What should those in positions of power and authority do, whether you’re the President, Prime Minister, CEO of a multinational, president of a regionally-based telecommunications firm, assistant deputy minister in government, under-secretary of state, or just a Joe-Blow general manager of a manufacturing plant?

Do you for a moment believe that those subordinates sucking up to you have the best interests of the organization in their cross-hairs, whether it involves shareholders or citizen taxpayers? If you do, I have great real estate in Alaska for you.

So what would the infamous Niccolo Machiavelli (1469-1527) think of all this fuss? Machiavelli, civil servant and philosopher, became an influential power broker during the short-lived Florentine Republic and later imprisoned and tortured when the Medici dynasty returned to power, only to write his renown The Prince in 1513, but which wasn’t made public until 1532. This widely interpreted treatise speaks to how “princes” (those individuals in positions of power) should build and maintain power.
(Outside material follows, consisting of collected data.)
(** Three records of 3, 5 and 7 samples that share one chunk of a primary
    index with a first-sample table. *)
Definition three_records : list call :=
  [mkCall (SequenceDescriptor.ctor (key 0) 3) 0 10;
   mkCall (SequenceDescriptor.ctor (key 1) 5) 10 20;
   mkCall (SequenceDescriptor.ctor (key 2) 7) 20 30].
Definition three_samples : Index.t :=
  (build CHUNKID_MAX_u32 100 true true 30 three_records).1.

(** ** [Reserve] with its exception *)

(** How a call of [Index::Reserve] ends.  [std::vector::reserve(n)] throws
    [std::length_error] when [n > max_size()], before it touches the vector.
    Memory is taken to be available: [std::bad_alloc] is not modelled. *)
Inductive reserve_outcome :=
  | ReserveReturned
  | LengthError.

(** [void Index::Reserve(size_t sizeInBytes)], for a vector whose
    [max_size()] is [max_size]. *)
Definition Reserve_or_throw (max_size : Z) (idx : Index.t) (sizeInBytes : Z)
  : Index.t * reserve_outcome :=
  (* if (m_maxChunkSize > 0)
         m_chunks.reserve((sizeInBytes + m_maxChunkSize - 1) / m_maxChunkSize); *)
  match reserve_request idx sizeInBytes with
  | Some n =>
    if max_size <? n then (idx, LengthError)
    else
      (* m_chunks.push_back({}); *)
      (Index.set_m_chunks (Index.m_chunks idx ++ [ChunkDescriptor.ctor]) idx, ReserveReturned)
  | None =>
    (* m_chunks.push_back({}); *)
    (Index.set_m_chunks (Index.m_chunks idx ++ [ChunkDescriptor.ctor]) idx, ReserveReturned)
  end.

(** ** Reasoning about the last chunk *)

Lemma back_position {A} (pre : list A) (c : A) :
  (length (pre ++ [c]) - 1)%nat = length pre.
Proof. rewrite length_app. simpl. lia. Qed.

Lemma lookup_back (pre : list ChunkDescriptor.t) (c : ChunkDescriptor.t) :
  (pre ++ [c]) !!! length pre = c.
Proof. by apply list_lookup_total_middle. Qed.

Lemma alter_back (f : ChunkDescriptor.t -> ChunkDescriptor.t) pre c :
  alter f (length pre) (pre ++ [c]) = pre ++ [f c].
Proof.
  replace (length pre) with (length pre + 0)%nat at 1 by lia.
  by rewrite alter_app_r.
Qed.

Lemma IsEmpty_snoc idx pre c :
  Index.m_chunks idx = pre ++ [c] -> Index.IsEmpty idx = false.
Proof. unfold Index.IsEmpty. intros ->. by destruct pre. Qed.

Lemma wrap32_range x : 0 <= wrap32 x < 2 ^ 32.
Proof. unfold wrap32. apply Z.mod_pos_bound. lia. Qed.

Lemma wrap64_range x : 0 <= wrap64 x < 2 ^ 64.
Proof. unfold wrap64. apply Z.mod_pos_bound. lia. Qed.

Lemma wrap32_small x : 0 <= x < 2 ^ 32 -> wrap32 x = x.
Proof. unfold wrap32. intros. by apply Z.mod_small. Qed.

Lemma wrap64_small x : 0 <= x < 2 ^ 64 -> wrap64 x = x.
Proof. unfold wrap64. intros. by apply Z.mod_small. Qed.

Lemma wrap32_fits x : wrap32 x = x <-> 0 <= x < 2 ^ 32.
Proof.
  split; [|apply wrap32_small].
  intros <-. apply wrap32_range.
Qed.
(* ===== verification/_CoqProject ===== *)
-Q . S2P
Prelude.v
Crc.v
NandIf.v
BmtData.v
Bmt.v
BmtBase.v
BmtAlloc.v
BmtMigrate.v
BmtWrite.v
BmtMap.v
BmtUpdate.v
BmtPersist.v
BmtBbt.v
BmtRecover.v
BmtRefine.v
BmtProps.v
FlashHal.v
FlashRmw.v
FlashProps.v
Fip.v
Ram.v
ImgInfo.v
Mtd.v
MtdProps.v
Upgrade.v
MultiUpgrade.v
Skb.v
Xmodem.v
UpgradeProps.v
Reassembly.v
XmodemProps.v
Qsort.v
Htab.v
HtabBase.v
HtabSearch.v
HtabProps.v
HtabCreate.v
HtabRun.v
HtabText.v
HtabTextProps.v
MtkEnv.v
EnvFlash.v
EnvProps.v
EnvBoot.v
EnvWit.v
BootArgs.v
BootArgsProps.v
EnvArgs.v
BootFlag.v
FlashCmd.v
FlashArgs.v
BootFlagProps.v
FlashCmdProps.v
Trx.v
TrxProps.v
AtfIo.v
AtfPlat.v
AtfIoBase.v
AtfIoFip.v
AtfLoad.v
AtfLoadProps.v
AtfCert.v
AtfCertProps.v
AtfCot.v
AtfAuth.v
AtfSip.v
AtfProps.v
AtfChain.v
AtfTrust.v
AtfBoot.v
AtfSipProps.v
AtfSecure.v
SecureBoot.v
Machiavelli may not the best role model to follow. Maybe he is for fellows like Donald Trump and Larry Ellis. Machiavelli, at his core, was about the amoral pursuit of power: how to build and maintain it. And in his immortal words if one has to make a forced choice, “it is better to be feared than loved.”

So does this infer that Machiavelli would in the end detest suck-ups? That he’d rather get on with business? To get done what needs to be done?

Perhaps.

But in today’s corporate environment, let’s be clear that those who know how to manipulate and smooze, based on some new research, have the leg up on the majority of us.

Pity.

There’s too much at stake.

I’ll give the last word to Machiavelli on how flatterers should be avoided:

…of flatterers, of whom courts are full, because men are so self-complacent in their own affairs, and in a way so deceived in them, that they are preserved with difficulty from this pest, and if they wish to defend themselves they run the danger of falling into contempt. Because there is no other way of guarding oneself from flatterers except letting men understand that to tell you the truth does not offend you; but when everyone may tell you the truth, respect for you abates.